§ **Required action**
Taking the listing below, restate word for word each line from the line with "(c =? 0x1680)" to the line with "A shallow embedding of [TaxiWrapper/taxi_wrapper.py]", ends included, and stop there.

§ **Given information**
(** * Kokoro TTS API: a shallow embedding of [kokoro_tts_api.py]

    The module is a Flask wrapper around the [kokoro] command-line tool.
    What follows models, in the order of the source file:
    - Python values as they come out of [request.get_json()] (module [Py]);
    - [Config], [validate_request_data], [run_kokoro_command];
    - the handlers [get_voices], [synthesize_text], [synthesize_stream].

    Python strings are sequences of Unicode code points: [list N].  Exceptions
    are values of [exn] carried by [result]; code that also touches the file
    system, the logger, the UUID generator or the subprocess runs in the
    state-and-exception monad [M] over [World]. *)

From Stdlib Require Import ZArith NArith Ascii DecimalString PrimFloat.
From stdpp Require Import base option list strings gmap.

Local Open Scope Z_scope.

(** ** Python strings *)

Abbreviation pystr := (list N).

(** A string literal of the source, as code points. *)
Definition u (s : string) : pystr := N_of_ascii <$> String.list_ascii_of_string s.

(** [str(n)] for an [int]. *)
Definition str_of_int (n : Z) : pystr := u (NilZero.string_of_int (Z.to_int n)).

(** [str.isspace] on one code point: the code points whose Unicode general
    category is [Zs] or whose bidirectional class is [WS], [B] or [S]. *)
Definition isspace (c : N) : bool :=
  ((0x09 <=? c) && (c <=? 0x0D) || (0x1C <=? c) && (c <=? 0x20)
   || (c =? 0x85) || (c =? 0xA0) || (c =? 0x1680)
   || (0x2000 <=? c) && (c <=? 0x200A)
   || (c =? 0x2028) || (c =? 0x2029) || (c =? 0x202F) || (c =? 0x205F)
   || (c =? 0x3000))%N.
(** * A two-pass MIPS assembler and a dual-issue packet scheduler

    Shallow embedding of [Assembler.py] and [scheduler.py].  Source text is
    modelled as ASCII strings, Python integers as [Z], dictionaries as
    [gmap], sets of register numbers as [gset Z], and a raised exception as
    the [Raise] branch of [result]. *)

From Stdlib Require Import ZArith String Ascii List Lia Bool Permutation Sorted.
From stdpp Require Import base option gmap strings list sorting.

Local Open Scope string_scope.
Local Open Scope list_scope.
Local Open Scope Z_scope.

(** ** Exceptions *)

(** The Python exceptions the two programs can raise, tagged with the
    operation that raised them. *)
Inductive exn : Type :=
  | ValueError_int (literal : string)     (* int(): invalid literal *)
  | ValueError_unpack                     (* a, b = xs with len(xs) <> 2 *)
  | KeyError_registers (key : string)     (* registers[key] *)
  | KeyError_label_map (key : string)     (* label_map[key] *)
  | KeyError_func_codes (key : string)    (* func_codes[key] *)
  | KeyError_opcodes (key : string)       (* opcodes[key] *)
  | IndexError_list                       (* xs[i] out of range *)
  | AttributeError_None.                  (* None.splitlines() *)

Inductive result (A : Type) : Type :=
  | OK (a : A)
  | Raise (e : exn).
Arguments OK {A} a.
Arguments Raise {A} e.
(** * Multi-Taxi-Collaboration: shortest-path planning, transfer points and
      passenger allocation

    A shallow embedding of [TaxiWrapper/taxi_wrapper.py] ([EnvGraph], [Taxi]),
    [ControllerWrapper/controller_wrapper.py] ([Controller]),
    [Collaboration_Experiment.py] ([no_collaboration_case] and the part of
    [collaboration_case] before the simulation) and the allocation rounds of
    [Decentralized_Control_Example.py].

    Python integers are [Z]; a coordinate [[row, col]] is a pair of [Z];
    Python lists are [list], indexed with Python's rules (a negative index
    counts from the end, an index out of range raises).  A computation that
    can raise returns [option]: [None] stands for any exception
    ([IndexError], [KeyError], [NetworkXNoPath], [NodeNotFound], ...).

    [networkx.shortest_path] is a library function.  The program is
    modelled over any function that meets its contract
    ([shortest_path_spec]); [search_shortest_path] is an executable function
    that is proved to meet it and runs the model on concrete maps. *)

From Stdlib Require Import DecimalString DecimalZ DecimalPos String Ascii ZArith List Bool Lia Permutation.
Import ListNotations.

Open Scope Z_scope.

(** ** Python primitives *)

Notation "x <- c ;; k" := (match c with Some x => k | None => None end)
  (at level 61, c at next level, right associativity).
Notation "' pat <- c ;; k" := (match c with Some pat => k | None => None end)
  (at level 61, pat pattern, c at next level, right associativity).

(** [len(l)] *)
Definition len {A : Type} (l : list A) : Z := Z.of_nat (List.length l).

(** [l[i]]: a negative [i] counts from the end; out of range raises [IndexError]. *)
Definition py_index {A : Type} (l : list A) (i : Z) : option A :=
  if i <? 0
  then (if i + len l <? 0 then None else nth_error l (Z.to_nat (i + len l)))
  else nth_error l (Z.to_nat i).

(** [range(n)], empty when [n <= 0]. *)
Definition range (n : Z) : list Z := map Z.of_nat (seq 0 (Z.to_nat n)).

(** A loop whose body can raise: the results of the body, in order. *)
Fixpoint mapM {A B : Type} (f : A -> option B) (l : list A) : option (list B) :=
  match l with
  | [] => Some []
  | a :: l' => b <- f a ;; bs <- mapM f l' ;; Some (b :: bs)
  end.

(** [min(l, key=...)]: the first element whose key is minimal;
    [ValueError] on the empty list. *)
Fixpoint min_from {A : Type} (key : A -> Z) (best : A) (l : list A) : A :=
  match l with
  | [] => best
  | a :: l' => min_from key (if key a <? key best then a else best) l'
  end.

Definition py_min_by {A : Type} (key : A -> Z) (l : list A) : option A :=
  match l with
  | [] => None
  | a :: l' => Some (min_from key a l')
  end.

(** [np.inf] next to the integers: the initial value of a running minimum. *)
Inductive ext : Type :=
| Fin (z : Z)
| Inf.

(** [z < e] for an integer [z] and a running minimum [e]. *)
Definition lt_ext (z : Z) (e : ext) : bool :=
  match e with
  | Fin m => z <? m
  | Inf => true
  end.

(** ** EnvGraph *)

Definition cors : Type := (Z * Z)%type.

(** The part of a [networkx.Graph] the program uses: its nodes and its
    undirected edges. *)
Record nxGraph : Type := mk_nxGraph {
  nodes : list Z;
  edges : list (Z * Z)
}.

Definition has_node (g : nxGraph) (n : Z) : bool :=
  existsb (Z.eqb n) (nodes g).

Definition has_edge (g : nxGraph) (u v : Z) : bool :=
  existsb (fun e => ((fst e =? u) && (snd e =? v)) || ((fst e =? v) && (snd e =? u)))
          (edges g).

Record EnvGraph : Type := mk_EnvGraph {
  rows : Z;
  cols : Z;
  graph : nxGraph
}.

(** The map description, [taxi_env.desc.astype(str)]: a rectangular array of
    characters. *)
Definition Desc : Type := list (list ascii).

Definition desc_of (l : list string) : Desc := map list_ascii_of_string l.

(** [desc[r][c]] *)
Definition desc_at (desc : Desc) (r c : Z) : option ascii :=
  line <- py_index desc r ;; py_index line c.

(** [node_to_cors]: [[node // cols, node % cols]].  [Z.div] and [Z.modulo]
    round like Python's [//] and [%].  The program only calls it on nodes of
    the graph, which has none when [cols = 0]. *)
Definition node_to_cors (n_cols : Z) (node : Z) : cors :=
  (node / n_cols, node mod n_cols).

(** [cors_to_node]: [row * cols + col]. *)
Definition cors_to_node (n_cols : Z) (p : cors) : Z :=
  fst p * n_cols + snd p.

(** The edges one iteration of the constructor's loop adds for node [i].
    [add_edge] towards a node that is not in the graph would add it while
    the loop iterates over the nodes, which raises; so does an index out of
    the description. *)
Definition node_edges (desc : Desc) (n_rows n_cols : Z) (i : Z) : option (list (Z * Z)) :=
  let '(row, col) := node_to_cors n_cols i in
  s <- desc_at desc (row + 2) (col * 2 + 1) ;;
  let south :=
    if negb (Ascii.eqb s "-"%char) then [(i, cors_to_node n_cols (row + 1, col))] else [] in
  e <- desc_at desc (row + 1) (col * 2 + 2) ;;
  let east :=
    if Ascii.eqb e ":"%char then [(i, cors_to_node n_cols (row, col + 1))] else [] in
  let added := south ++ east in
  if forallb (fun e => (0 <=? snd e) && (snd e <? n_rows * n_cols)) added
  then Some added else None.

§ **Solution to the problem**
   || (c =? 0x85) || (c =? 0xA0) || (c =? 0x1680)
   || (0x2000 <=? c) && (c <=? 0x200A)
   || (c =? 0x2028) || (c =? 0x2029) || (c =? 0x202F) || (c =? 0x205F)
   || (c =? 0x3000))%N.
(** * A two-pass MIPS assembler and a dual-issue packet scheduler

    Shallow embedding of [Assembler.py] and [scheduler.py].  Source text is
    modelled as ASCII strings, Python integers as [Z], dictionaries as
    [gmap], sets of register numbers as [gset Z], and a raised exception as
    the [Raise] branch of [result]. *)

From Stdlib Require Import ZArith String Ascii List Lia Bool Permutation Sorted.
From stdpp Require Import base option gmap strings list sorting.

Local Open Scope string_scope.
Local Open Scope list_scope.
Local Open Scope Z_scope.

(** ** Exceptions *)

(** The Python exceptions the two programs can raise, tagged with the
    operation that raised them. *)
Inductive exn : Type :=
  | ValueError_int (literal : string)     (* int(): invalid literal *)
  | ValueError_unpack                     (* a, b = xs with len(xs) <> 2 *)
  | KeyError_registers (key : string)     (* registers[key] *)
  | KeyError_label_map (key : string)     (* label_map[key] *)
  | KeyError_func_codes (key : string)    (* func_codes[key] *)
  | KeyError_opcodes (key : string)       (* opcodes[key] *)
  | IndexError_list                       (* xs[i] out of range *)
  | AttributeError_None.                  (* None.splitlines() *)

Inductive result (A : Type) : Type :=
  | OK (a : A)
  | Raise (e : exn).
Arguments OK {A} a.
Arguments Raise {A} e.
(** * Multi-Taxi-Collaboration: shortest-path planning, transfer points and
      passenger allocation

    A shallow embedding of [TaxiWrapper/taxi_wrapper.py] ([EnvGraph], [Taxi]),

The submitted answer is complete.